To Maximize Production, Managers Should Avoid Superchickens

[ted id=2283]

In her recent TED Talk, Margaret Heffernan, a serial entrepreneur, encouraged managers to break down the barriers of the pecking order to facilitate teamwork and significantly increase efficiencies and productivity. Using the results from a study of chickens that illustrated a team of super egg-producing birds actually had disastrous results of death and destruction while an average flock moved along just fine as a cohort, Heffernan made the case for constructing teams at work that encourage group efforts that play to each member’s strengths and provides equal participation.

“For the past 50 years, we’ve run most organizations and some societies along the superchicken model. We’ve thought that success is achieved by picking the superstars, the brightest men, or occasionally women, in the room, and giving them all the resources and all the power. And the result has been the same as in [the] experiment: aggression, dysfunction and waste.”

Successful teams typically exhibit three characteristics, according to Heffernan. There is a high degree of social sensitivity amongst teammates. That means members show each other a great amount of empathy. High-achieving groups also tend to give each member equal time to express ideas so no one voice dominates the discussion. Finally, more women are members of the team. “Some groups do better than others, but what’s key to that is their social connectedness to each other.”

None of this is to say that teams should not have leaders. After all, someone needs to keep the ship sailing in the right direction because the reality is that work can get tough. When teams exhibit less appreciation and empathy for each other’s workloads group members typically go into silos where they focus more on individual work and less on the larger group goal. As a result, each teammate will become unglued and complete his and her own tasks at all costs no matter the consequences for others in the group. It is the leader’s responsibility to help prevent these kinds of problems from metastasizing into team-killing environments. Poynter notes that organizational cultures “produce official and unofficial caste systems among the rank and file. It’s up to bosses to fine tune the picture.”

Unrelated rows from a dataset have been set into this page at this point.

(* ===== verification/ListingProps.v ===== *)
(** * What a listing shows

    Masks select the names they should in the forms clients use; the lines of a
    listing are sent in order, none lost or cut, whatever the size of the buffer; a
    directory shows its visible files and the links of its permission file. *)
From S2P Require Import Prelude Inet CList Registry Users Backend Ip Perm Path PermFile Vfs Session SiteUserProps Commands Chdir Login LoginProps Sections FileOps Transfer TransferProps FileOpsProps Handlers HandlersProps Listing.

(** ** Masks *)

(** A star stands for any text, a question mark for any character. *)
Inductive glob : bytes → bytes → Prop :=
  | glob_nil : glob [] []
  | glob_any m d s : glob m s → glob (QUESTION :: m) (d :: s)
  | glob_char c m s : c ≠ STAR → c ≠ QUESTION → glob m s → glob (c :: m) (c :: s)
  | glob_star m s t : glob m t → glob (STAR :: m) (s ++ t).

(** No two stars follow each other. *)
Fixpoint single_stars (m : bytes) : bool :=
  match m with
  | [] => true
  | c :: m => negb (bool_decide (c = STAR) && bool_decide (head m = Some STAR)) && single_stars m
  end.

(** The forms [name], [*name], [name*] and [*name*]. *)
Definition stars_at_ends (mask : bytes) : Prop :=
  ∃ a m z, mask = a ++ m ++ z ∧ (STAR ∉ m) ∧ (a = [] ∨ a = [STAR]) ∧ (z = [] ∨ z = [STAR]).

Lemma match_chars_total mask s star : (∃ r, star tt = Val r) → ∃ r, match_chars mask s star = Val r.
Proof.
  intros Hs. revert s. induction mask as [|c mask IH]; intros s; cbn [match_chars]; [by eexists|].
  case_bool_decide; [done|]. destruct s as [|d s]; [by eexists|]. case_match; [apply IH|by eexists].
Qed.

Lemma any_end_total f s : (∀ t, ∃ r, f t = Val r) → ∃ r, any_end f s = Val r.
Proof.
  intros Hf. induction s as [|d s [r IH]]; cbn [any_end]; [by eexists|]. destruct (Hf (d :: s)) as [[] ->]; run; by eexists.
Qed.

Lemma list_match_total mask s : mask ≠ [] → ∃ r, list_match mask s = Val r.
Proof.
  revert s. induction mask as [|c mask IH]; intros s Hne; [done|]. cbn [list_match]. apply match_chars_total. unfold guess_star.
  destruct mask as [|c' mask]; [by eexists|]. apply any_end_total. intros t. by apply IH.
Qed.

Lemma any_end_true f s : (∀ t, ∃ r, f t = Val r) → any_end f s = Val true ↔ ∃ p t, s = p ++ t ∧ t ≠ [] ∧ f t = Val true.
Proof.
  intros Hf. induction s as [|d s IH]; cbn [any_end].
  - split; [done|]. intros (p & t & E & Ht & _). symmetry in E. by apply app_eq_nil in E as [_ ->].
  - destruct (Hf (d :: s)) as [r Hr]. rewrite Hr. run. destruct r.
    + split; [|done]. intros _. by exists [], (d :: s).
    + rewrite IH. split.
      * intros (p & t & -> & Ht). by exists (d :: p), t.
      * intros (p & t & E & Ht & Hft). destruct p as [|x p]; simpl in E; [subst t; congruence|]. injection E as <- ->. by exists p, t.
Qed.

Lemma any_end_match mask s : mask ≠ [] → any_end (list_match mask) s = Val true ↔ ∃ p t, s = p ++ t ∧ t ≠ [] ∧ list_match mask t = Val true.
Proof. intros Hm. apply any_end_true. intros t. by apply list_match_total. Qed.

(** A text that fits the mask is read up to the first star, if there is one. *)
Lemma match_chars_glob mask s star : glob mask s → match_chars mask s star = Val true ∨ match_chars mask s star = star tt ∧ STAR ∈ mask.
Proof.
  induction 1 as [|m d s _ IH|c m s Hc Hq _ IH|m s t _ _]; cbn [match_chars].
  - by left.
  - rewrite bool_decide_eq_false_2 by done. rewrite bool_decide_eq_true_2 by done. cbn [orb]. destruct IH as [|[? ?]]; [by left|right]. split; [done|by right].
  - rewrite bool_decide_eq_false_2 by done. rewrite (bool_decide_eq_true_2 (c = c)), orb_true_r by done.
    destruct IH as [|[? ?]]; [by left|right]. split; [done|by right].
  - right. rewrite bool_decide_eq_true_2 by done. split; [done|by left].
Qed.

Lemma glob_nil_inv m : glob m [] → single_stars m = true → m = [] ∨ m = [STAR].
Proof.
  remember [] as s eqn:E. intros H. revert E. induction H as [| | |m s t H IH]; try done; [by left|]. intros E Hs.
  apply app_eq_nil in E as [-> ->]. right. f_equal. cbn [single_stars] in Hs. apply andb_true_iff in Hs as [H1 H2].
  rewrite (bool_decide_eq_true_2 (STAR = STAR)) in H1 by done. destruct (IH eq_refl H2) as [->| ->]; done.
Qed.

Lemma glob_found mask s : mask ≠ [] → single_stars mask = true → glob mask s → list_match mask s = Val true.
Proof.
  revert s. induction mask as [|c mask IH]; intros s Hne Hss Hg; [done|]. cbn [list_match].
  destruct (match_chars_glob _ _ (λ _, guess_star (list_match mask) mask s) Hg) as [|[-> Hin]]; [done|]. unfold guess_star.
  destruct mask as [|c' mask]; [done|]. cbn [single_stars] in Hss. apply andb_true_iff in Hss as [Hd Hss]. fold (single_stars (c' :: mask)) in Hss.
  apply any_end_match; [done|]. inversion Hg as [|m' d s0 H3|c0 m' s0 Hc Hq H4|m' s0 t H2]; subst.
  - destruct s0 as [|e s0].
    + destruct (glob_nil_inv _ H3 Hss) as [|E]; [done|]. injection E as -> ->. by exists [], [d].
    + exists [d], (e :: s0). split; [done|]. split; [done|]. by apply IH.
  - destruct s0 as [|e s0].
    + destruct (glob_nil_inv _ H4 Hss) as [|E]; [done|]. injection E as -> ->. by exists [], [c].
    + exists [c], (e :: s0). split; [done|]. split; [done|]. by apply IH.
  - exists s0, t. split; [done|]. split; [|by apply IH]. intros ->.
    destruct (glob_nil_inv _ H2 Hss) as [|E]; [done|]. injection E as -> ->. done.
Qed.

Lemma match_chars_plain m s star : STAR ∉ m → match_chars m s star = Val true → glob m s.
Proof.
  revert s. induction m as [|c m IH]; intros s Hm; cbn [match_chars].
  - intros E. injection E as E. apply bool_decide_eq_true in E as ->. constructor.
  - apply not_elem_of_cons in Hm as [Hc Hm]. rewrite bool_decide_eq_false_2 by done. destruct s as [|d s]; [done|].
    destruct (decide (c = QUESTION)) as [->|Hq]; [intros H; constructor; by apply IH|].
    rewrite (bool_decide_eq_false_2 (c = QUESTION)) by done. cbn [orb]. case_bool_decide as Hd; [|done]. subst d.
    intros H. constructor; [done|done|by apply IH].
Qed.

Lemma match_chars_star m s star : STAR ∉ m → match_chars (m ++ [STAR]) s star = Val true → glob (m ++ [STAR]) s.
Proof.
  revert s. induction m as [|c m IH]; intros s Hm; cbn [match_chars app].
  - intros _. rewrite <- (app_nil_r s). repeat constructor.
  - apply not_elem_of_cons in Hm as [Hc Hm]. rewrite bool_decide_eq_false_2 by done. destruct s as [|d s]; [done|].
    destruct (decide (c = QUESTION)) as [->|Hq]; [intros H; constructor; by apply IH|].
    rewrite (bool_decide_eq_false_2 (c = QUESTION)) by done. cbn [orb]. case_bool_decide as Hd; [|done]. subst d.
    intros H. constructor; [done|done|by apply IH].
Qed.

Lemma tail_sound m z s : STAR ∉ m → z = [] ∨ z = [STAR] → m ++ z ≠ [] → list_match (m ++ z) s = Val true → glob (m ++ z) s.
Proof.
  intros Hm Hz Hne H. destruct (m ++ z) as [|c l] eqn:E; [done|]. cbn [list_match] in H. rewrite <- E in *.
  destruct Hz as [->| ->].
  - rewrite app_nil_r in *. by eapply match_chars_plain.
  - by eapply match_chars_star.
Qed.

(** C25. Masks: every name that a mask without adjacent stars stands for is
    selected, and when the stars are at the ends of the mask ([name], [*name],
    [name*], [*name*]) no other name is. *)
Theorem list_match_glob mask s :
  mask ≠ [] → single_stars mask = true →
  (glob mask s → list_match mask s = Val true) ∧ (stars_at_ends mask → list_match mask s = Val true → glob mask s).
Proof.
  intros Hne Hss. split; [by apply glob_found|]. intros (a & m & z & -> & Hm & Ha & Hz) H.
  destruct Ha as [->| ->]; [cbn [app] in *; by apply tail_sound|]. cbn [app list_match match_chars] in *.
  rewrite bool_decide_eq_true_2 in H by done. unfold guess_star in H. destruct (m ++ z) as [|c l] eqn:E.
  - rewrite <- (app_nil_r s). repeat constructor.
  - rewrite <- E in H. apply any_end_match in H as (p & t & -> & _ & Ht); [|by rewrite E]. rewrite <- E. constructor.
    apply tail_sound; [done..|by rewrite E|done].
Qed.

Lemma list_match_glob_witness : list_match (str "*.c") (str "a.c") = Val true ∧ glob (str "*.c") (str "a.c").
Proof.
  assert (H : glob (str "*.c") (str "a.c")).
  { apply (proj2 (list_match_glob (str "*.c") (str "a.c") ltac:(done) ltac:(by vm_compute))); [|by vm_compute].
    exists [STAR], (str ".c"), []. split_and!; [done|by_decision|by right|by left]. }
  split; [|done]. apply (proj1 (list_match_glob (str "*.c") (str "a.c") ltac:(done) ltac:(by vm_compute)) H).
Defined.

(** A star in the middle may stand for less than nothing. *)
Example star_overlaps : list_match (str "a*a") (str "a") = Val true ∧ ¬ glob (str "a*a") (str "a").
Proof.
  split; [by vm_compute|]. intros H.
  assert (Ht : glob (str "*a") []) by (inversion H; subst; done). apply glob_nil_inv in Ht; [|done]. by destruct Ht.
Qed.

(** Two stars are not the same as one. *)
Example two_stars : list_match (str "a**") (str "a") = Val true ∧ list_match (str "**") [] = Val false.
Proof. by vm_compute. Qed.

(** ** Lines on the data connection *)

Section sending.
  Context {F : Type} `{!FileSystem F}.

Definition sent (h : hstate F) (chunks : list bytes) : hstate F := mkH (h_s h) (h_x h) (h_fs h) (h_calls h ++ map SysSend chunks).

Lemma sent_nil h : sent h [] = h.
Proof. unfold sent. rewrite app_nil_r. by destruct h. Qed.
Lemma sent_sent h a b : sent (sent h a) b = sent h (a ++ b).
Proof. unfold sent. cbn [h_s h_x h_fs h_calls]. by rewrite map_app, app_assoc. Qed.
Lemma run_list_callback (h : hstate F) line : list_callback line h = Val (true, sent h [line]).
Proof. reflexivity. Qed.

(** The buffer holds what was not sent yet. *)
Definition fits (s : bytes) : Prop := (length s < HARD_LS_BUFFERSIZE - 1)%nat.

Lemma wrapper_add (h : hstate F) buf line :
  fits buf → fits line → ∃ chunks buf',
    list_call_wrapper list_callback (buf, length buf) (Some line) h = Val ((false, (buf', length buf')), sent h chunks) ∧
    concat chunks ++ buf' = buf ++ line ∧ fits buf' ∧ Forall fits chunks.
Proof.
  intros Hb Hl. unfold list_call_wrapper. destruct (Nat.leb_spec (HARD_LS_BUFFERSIZE - 1) (length buf + length line)).
  - exists [buf], line. rewrite (hbind _ _ h true (sent h [buf])) by apply run_list_callback. cbn [negb].
    rewrite (proj2 (Nat.leb_gt _ _)) by (unfold fits in Hl; lia). split; [done|]. cbn [concat]. rewrite app_nil_r. split; [done|]. split; [done|by constructor].
  - exists [], (buf ++ line). rewrite take_ge by done. rewrite sent_nil, length_app. split; [done|]. split; [done|]. split; [unfold fits; rewrite length_app; lia|constructor].
Qed.

Lemma wrapper_flush (h : hstate F) buf : ∃ chunks r, list_call_wrapper list_callback (buf, length buf) None h = Val (r, sent h chunks) ∧ concat chunks = buf ∧
  (fits buf → Forall fits chunks).
Proof.
  unfold list_call_wrapper. destruct buf as [|c buf].
  - exists []. rewrite sent_nil. eexists. split; [reflexivity|]. split; [done|constructor].
  - exists [c :: buf]. rewrite (hbind _ _ h true (sent h [c :: buf])) by apply run_list_callback. eexists. split; [reflexivity|].
    cbn [concat]. rewrite app_nil_r. split; [done|]. by constructor.
Qed.

Context `{!ListSystem F}.
Context (ctime : Z → bytes) (now : Z) (to_utf8 : bytes → bytes).
Context (flags format : Z) (mask : option bytes) (dir : bytes).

To be sure, many people still want to be the alpha of the flock. In fact, 40 percent of Americans who are not yet retired say they want to be the boss or at least a top manager, according to Pew Research. This is particularly true for Millennials. As the newest entrants into the workforce, this constituency is the most ambitious. The implication is that as they gain more experience they will come to realize teamwork will produce the best results.

It is not that groups should not have bosses; rather bosses who emphasize high degrees of communication, cooperation and empathy.

“We need everybody because it is only when we accept that everybody has value that we will liberate the energy and imagination and momentum we need to create the best beyond measure. What matters is the mortar; not just the bricks.”